Problem description ▸ In the records below, find the line that contains "eexists. reflexivity." and repeat it, along with each line after it, exactly as written.
........
(** No handler of another socket makes a socket that does not wait part of
    a match, nor puts it in the queue. *)
Lemma step_no_match sid e st :
  asks_for_match sid e = false →
  sid ∉ id <$> waitingUsers st →
  (sid ∉ id <$> waitingUsers (step e st).1) ∧
  ∀ m, m ∈ (step e st).2 → ¬ matches sid m.
Proof.
  intros Hask Hout.
  destruct e as [sid'|sid' d|sid' d|sid' p|sid']; simpl in *.
  - split; [done|]. by intros m ?%elem_of_nil.
  - assert (sid' ≠ sid) as Hne.
    { apply strict_ne_true. unfold strict_ne. by rewrite Hask. }
    pose proof (not_elem_of_ids_sublist _ _ sid
                  (remove_sublist sid' (waitingUsers st)) Hout) as Hrem.
    destruct (start_matching_cases sid' d st)
      as [(l1 & p & l2 & Hq & _ & ->) | [(l1 & p & l2 & Hq & _ & ->) | (_ & ->)]];
      simpl; rewrite ?Hq in Hrem.
    + split.
      { eapply not_elem_of_ids_sublist, Hrem. apply sublist_drop_middle. }
      assert (id p ≠ sid) as Hp.
      { intros <-. apply Hrem. rewrite fmap_app, fmap_cons, elem_of_app, elem_of_cons.
        by right; left. }
      intros m. rewrite !elem_of_cons, elem_of_nil.
      intros [-> | [-> | []]] (other & u & r & [[=] | [=]]); congruence.
    + split.
      { rewrite fmap_app, elem_of_app. intros [Hin | Hin].
        - revert Hin. eapply not_elem_of_ids_sublist, Hrem. apply sublist_drop_middle.
        - simpl in Hin. apply list_elem_of_singleton in Hin. congruence. }
      intros m ->%list_elem_of_singleton (other & u & r & [[=] | [=]]).
    + split.
      { simpl. rewrite list_elem_of_singleton. congruence. }
      intros m ->%list_elem_of_singleton (other & u & r & [[=] | [=]]).
  - split; [done|].
    intros m ->%list_elem_of_singleton (other & u & r & [[=] | [=]]).
  - split.
    { eapply not_elem_of_ids_sublist, Hout. apply remove_sublist. }
    destruct p as [p|]; [destruct (truthy p)|];
      intros m Hm; try (by apply elem_of_nil in Hm).
    apply list_elem_of_singleton in Hm as ->.
    intros (other & u & r & [[=] | [=]]).
  - split.
    { eapply not_elem_of_ids_sublist, Hout. apply remove_sublist. }
    by intros m ?%elem_of_nil.
Qed.

(** A socket that is not in the queue is never matched, and never put in
    the queue, until it asks for a match itself: whatever the other
    sockets do, no [match-found] is sent to it or names it. *)
Theorem no_match_without_asking sid es st :
  sid ∉ id <$> waitingUsers st →
  Forall (λ e, asks_for_match sid e = false) es →
  (sid ∉ id <$> waitingUsers (run es st).1) ∧
  ∀ m, m ∈ (run es st).2 → ¬ matches sid m.
Proof.
  intros Hout Hes. revert st Hout.
  induction Hes as [|e es He _ IH]; intros st Hout; simpl.
  - split; [done|]. by intros m ?%elem_of_nil.
  - destruct (step_no_match sid e st He Hout) as [Hq Hm].
    destruct (step e st) as [st1 out1]. simpl in *.
    destruct (IH st1 Hq) as [Hq' Hm'].
    destruct (run es st1) as [st2 out2]. simpl in *.
    split; [done|]. intros m [Hin | Hin]%elem_of_app; eauto.
Qed.

Lemma no_match_without_asking_witness :
  ("C3" ∉ id <$> waitingUsers
     (run [ ev_start_matching "A1" (UserData "Ann" "US");
            ev_start_matching "B2" (UserData "Bob" "US") ]
        (State [] {[ "A1"; "B2"; "C3" ]})).1) ∧
  ∀ m, m ∈ (run [ ev_start_matching "A1" (UserData "Ann" "US");
                  ev_start_matching "B2" (UserData "Bob" "US") ]
              (State [] {[ "A1"; "B2"; "C3" ]})).2 → ¬ matches "C3" m.
Proof.
  apply (no_match_without_asking "C3").
  - simpl. apply not_elem_of_nil.
  - repeat constructor.
Defined.

End DisciplineFacts.

(** ** The page, one event at a time and over time *)

Module PageFacts.
Import Js Client Page Scenario.

Ltac page_unfold :=
  unfold exec, page_step, on_signal, on_ice, on_submit, on_submit_media,
    createOffer_end, createAnswer_end, send_description,
    on_match_found, on_waiting_in_queue, on_partner_dropped, on_hangup_click,
    on_iceconnectionstatechange, requeueForMatch, handleHangUp,
    clearConnectionState, createPeerConnection, createOffer, startLocalMediaView;
  unfold mbind, M_bind, get, tell, when, set_partnerId, set_peerConnection,
    set_localStream, set_localUserData;
  cbn -[truthy strict_eq isInitiator];
  unfold mret, M_ret.

Ltac split_ifs :=
  repeat match goal with
  | |- context [if ?b then _ else _] =>
      destruct b eqn:?; cbn -[truthy strict_eq isInitiator]
  end.

(** Running one handler after another. *)
Lemma exec_page_run_cons e es c :
  exec (page_run (e :: es)) c =
    let '(c1, out1) := exec (page_step e) c in
    let '(c2, out2) := exec (page_run es) c1 in
    (c2, out1 ++ out2).
Proof.
  unfold exec. simpl. unfold mbind, M_bind.
  destruct (page_step e c) as [[[] c1] out1].
  by destruct (page_run es c1) as [[[] c2] out2].
Qed.

Lemma opened_app out1 out2 : opened (out1 ++ out2) = (opened out1 + opened out2)%nat.
Proof. unfold opened. by rewrite List.filter_app, length_app. Qed.

Lemma closed_app out1 out2 : closed (out1 ++ out2) = (closed out1 + closed out2)%nat.
Proof. unfold closed. by rewrite List.filter_app, length_app. Qed.

(** Each handler closes the peer connection it replaces or gives up. *)
Lemma page_step_balanced e c :
  (opened (exec (page_step e) c).2 + held c
   = closed (exec (page_step e) c).2 + held (exec (page_step e) c).1)%nat.
Proof.
  destruct c as [sid ls pc pid [u r]].
  destruct e, ls, pc as [k|], pid as [p|]; page_unfold; split_ifs; reflexivity.
Qed.

Lemma page_step_partner e c :
  (is_Some (partnerId c) → is_Some (peerConnection c)) →
  is_Some (partnerId (exec (page_step e) c).1) →
  is_Some (peerConnection (exec (page_step e) c).1).
Proof.
  destruct c as [sid ls pc pid [u r]].
  destruct e, ls, pc as [k|], pid as [p|]; page_unfold; split_ifs;
    intros Hinv Hp;
    first [ exact (ex_intro _ _ eq_refl) | exact (Hinv Hp)
          | exact (Hinv (ex_intro _ _ eq_refl)) | by destruct Hp as [? [=]] ].
Qed.

(** Whatever happens to a page, it has created exactly as many peer
    connections as it has closed and holds: it never holds two at a time
    and never gives one up without closing it. *)
Theorem page_connections_balanced es c :
  let '(c', out) := exec (page_run es) c in
  (opened out + held c = closed out + held c')%nat.
Proof.
  revert c. induction es as [|e es IH]; intros c; [done|].
  rewrite exec_page_run_cons.
  pose proof (page_step_balanced e c) as Hstep.
  destruct (exec (page_step e) c) as [c1 out1]. specialize (IH c1).
  destruct (exec (page_run es) c1) as [c2 out2].
  rewrite opened_app, closed_app. simpl in Hstep. lia.
Qed.

(** A page that has a partner has a peer connection, whatever happened to
    it since it was loaded. *)
Theorem page_partner_has_connection es sid :
  let c := (exec (page_run es) (init sid)).1 in
  is_Some (partnerId c) → is_Some (peerConnection c).
Proof.
  assert (∀ c, (is_Some (partnerId c) → is_Some (peerConnection c)) →
            is_Some (partnerId (exec (page_run es) c).1) →
            is_Some (peerConnection (exec (page_run es) c).1)) as Hrun.
  { induction es as [|e es IH]; intros c Hinv; [done|].
    rewrite exec_page_run_cons.
    pose proof (page_step_partner e c Hinv) as Hstep.
    destruct (exec (page_step e) c) as [c1 out1]. specialize (IH c1 Hstep).
    by destruct (exec (page_run es) c1) as [c2 out2]. }
  apply Hrun. by intros [? [=]].
Qed.

Lemma page_partner_has_connection_witness :
  is_Some (peerConnection
    (exec (page_run [ pe_submit "Ann" "US"; pe_submit_media true;
                      pe_match_found "B2" "Bob" "US" ]) (init "A1")).1).
Proof.
  apply (page_partner_has_connection
           [ pe_submit "Ann" "US"; pe_submit_media true;
             pe_match_found "B2" "Bob" "US" ] "A1").
  eexists. reflexivity.
Defined.

(** [clearConnectionState] forgets the partner and the peer connection and
    nothing else, closes the peer connection if there is one, sends
    nothing; run again it changes nothing and closes nothing. *)
Theorem clearConnectionState_tears_down c :
  let '(c1, out1) := exec clearConnectionState c in
  let '(c2, out2) := exec clearConnectionState c1 in
  c1 = Client (socket_id c) (localStream c) None None (localUserData c) ∧
  emitted out1 = [] ∧ closed out1 = held c ∧ opened out1 = 0%nat ∧
  c2 = c1 ∧ emitted out2 = [] ∧ closed out2 = 0%nat.
Proof.
  destruct c as [sid ls pc pid ud]. by destruct pc as [k|]; page_unfold.
Qed.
........
Finished exercise ▸
  eexists. reflexivity.
Defined.

(** [clearConnectionState] forgets the partner and the peer connection and
    nothing else, closes the peer connection if there is one, sends
    nothing; run again it changes nothing and closes nothing. *)
Theorem clearConnectionState_tears_down c :
  let '(c1, out1) := exec clearConnectionState c in
  let '(c2, out2) := exec clearConnectionState c1 in
  c1 = Client (socket_id c) (localStream c) None None (localUserData c) ∧
  emitted out1 = [] ∧ closed out1 = held c ∧ opened out1 = 0%nat ∧
  c2 = c1 ∧ emitted out2 = [] ∧ closed out2 = 0%nat.
Proof.
  destruct c as [sid ls pc pid ud]. by destruct pc as [k|]; page_unfold.
Qed.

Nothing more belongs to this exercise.